The novel “Ubik” by Philip K. Dick was published for the first time in 1969.
Glen Runciter is the owner of an agency that offers the services of inertials, people who can neutralize psi powers and thus prevent them from gaining access to business secrets. His wife Ella helps him even though she’s been dead for a long time because she’s kept in half-life in a so-called moratorium. Unfortunately, her conscience was attacked by the one from a boy in half-life whose mental signals are very strong.
Joe Chip, a technician employed by Glen Runciter, meets Pat Conley, who has the power to change the past. The agency receives a request for inertials from a company based on the Moon and Runciter decides to include Pat as well in the intervention team. The job on the Moon turns out to be a trap but it’s only the beginning of a series of strange events.
“Ubik” is set in 1992, what at the time when Philip K. Dick wrote his novel was seen as a future in which humanity expanded to the Moon and there are people with mental powers such as precognition, telepathy, and telekinesis. Those powers can be negated by the mental powers of the so-called inertials. Certain powers are useful for industrial espionage, so there are so-called prudential agencies that employ inertials to avoid such access to their clients’ secrets.
Another frontier explored in that future concerns death: a special form of cryostasis allows the dead to be kept in half-life, a state in which they have mental activity and can communicate thanks to special equipment.
These are the foundations for a story that is like a roller coaster, with brief moments in which the situation seems calm alternating with others in which things are totally changed that can affect whatever exists around the characters. Reality literally changes under the eyes of the characters and in particular of Joe Chip, who on the Moon finds himself in a decidedly unexpected situation. That represents only the beginning of a story that takes away any point of reference from the protagonists and readers.
Throughout the story, a constant presence is Ubik, which in the introduction to each chapter is advertised as a product that is different every time and at some point becomes an integral part of the plot. In the introduction to the final chapter, Ubik becomes something quite different.
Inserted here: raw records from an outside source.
(** C8. [clearResults] empties the result list, so that the total, passed
    and failed counts are 0 and the total duration is 0.0, and it leaves the
    map of sections, hence every [enabled] flag and every timeout, as it was. *)
Theorem clearResults_resets_counts_only (g : GpioComprehensiveTest World) :
  getResults (clearResults g) = [] /\
  getTotalTestCount (clearResults g) = 0 /\
  getPassedTestCount (clearResults g) = 0 /\
  getFailedTestCount (clearResults g) = 0 /\
  getTotalExecutionTime (clearResults g) = double_zero /\
  hasFailures (clearResults g) = false /\
  test_sections (clearResults g) = test_sections g /\
  config (clearResults g) = config g /\
  (forall section,
      isSectionEnabled section (clearResults g) = isSectionEnabled section g /\
      option_map (@timeout_seconds World) (StdMap.find section (test_sections (clearResults g)))
      = option_map (@timeout_seconds World) (StdMap.find section (test_sections g))).
Proof.
  repeat split.
Qed.

(** C10. For an identifier the map does not hold, [isSectionEnabled] is
    false, [getSectionTestCount] is 0, and [enableSection] and
    [setSectionTimeout] give back the object unchanged. *)
Theorem unknown_section_defaults (section : GpioTestSection)
        (g : GpioComprehensiveTest World) :
  StdMap.find section (test_sections g) = None ->
  isSectionEnabled section g = false /\
  getSectionTestCount section g = 0 /\
  (forall enable, enableSection section enable g = g) /\
  (forall timeout, setSectionTimeout section timeout g = g).
Proof.
  intros Hfind.
  unfold isSectionEnabled, getSectionTestCount, enableSection, setSectionTimeout.
  rewrite Hfind. repeat split.
Qed.

Lemma swept_sections_spec (g : GpioComprehensiveTest World) (section : GpioTestSection) :
  In section (swept_sections g) <->
  In section (StdMap.keys (test_sections g)) /\ section <> ALL_SECTIONS.
Proof.
  unfold swept_sections. rewrite filter_In, negb_true_iff, Z.eqb_neq. reflexivity.
Qed.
All these elements offer a series of insights connected to postmodern literature, psychology, and religion. Philip K. Dick built his own complex cosmogony based on religious elements inspired above all by Gnosticism. In this novel, psychological elements get mixed with Joe Chip’s time regression, as he goes back to a time before the machines he always quarrels with, a satirical element against advertising and the media, which were already powerful manipulators at the time.
The result is a set of conflicting entities and forces that, at least in part, Philip K. Dick himself claimed to know from direct experience. The importance of the novel also from that point of view is also shown by the fact that the author spoke of it extensively in his Exegesis.
For all these reasons, “Ubik” is a novel that had a significant influence that goes far beyond the science fiction genre. Later works, not only literary ones, have been more or less inspired by this one, and the development of virtual reality made this author a very important source of inspiration. There are different opinions on which is Dick’s most important masterpiece and certainly “Ubik” is a must-read for anyone who wants to get to know this author and his influence.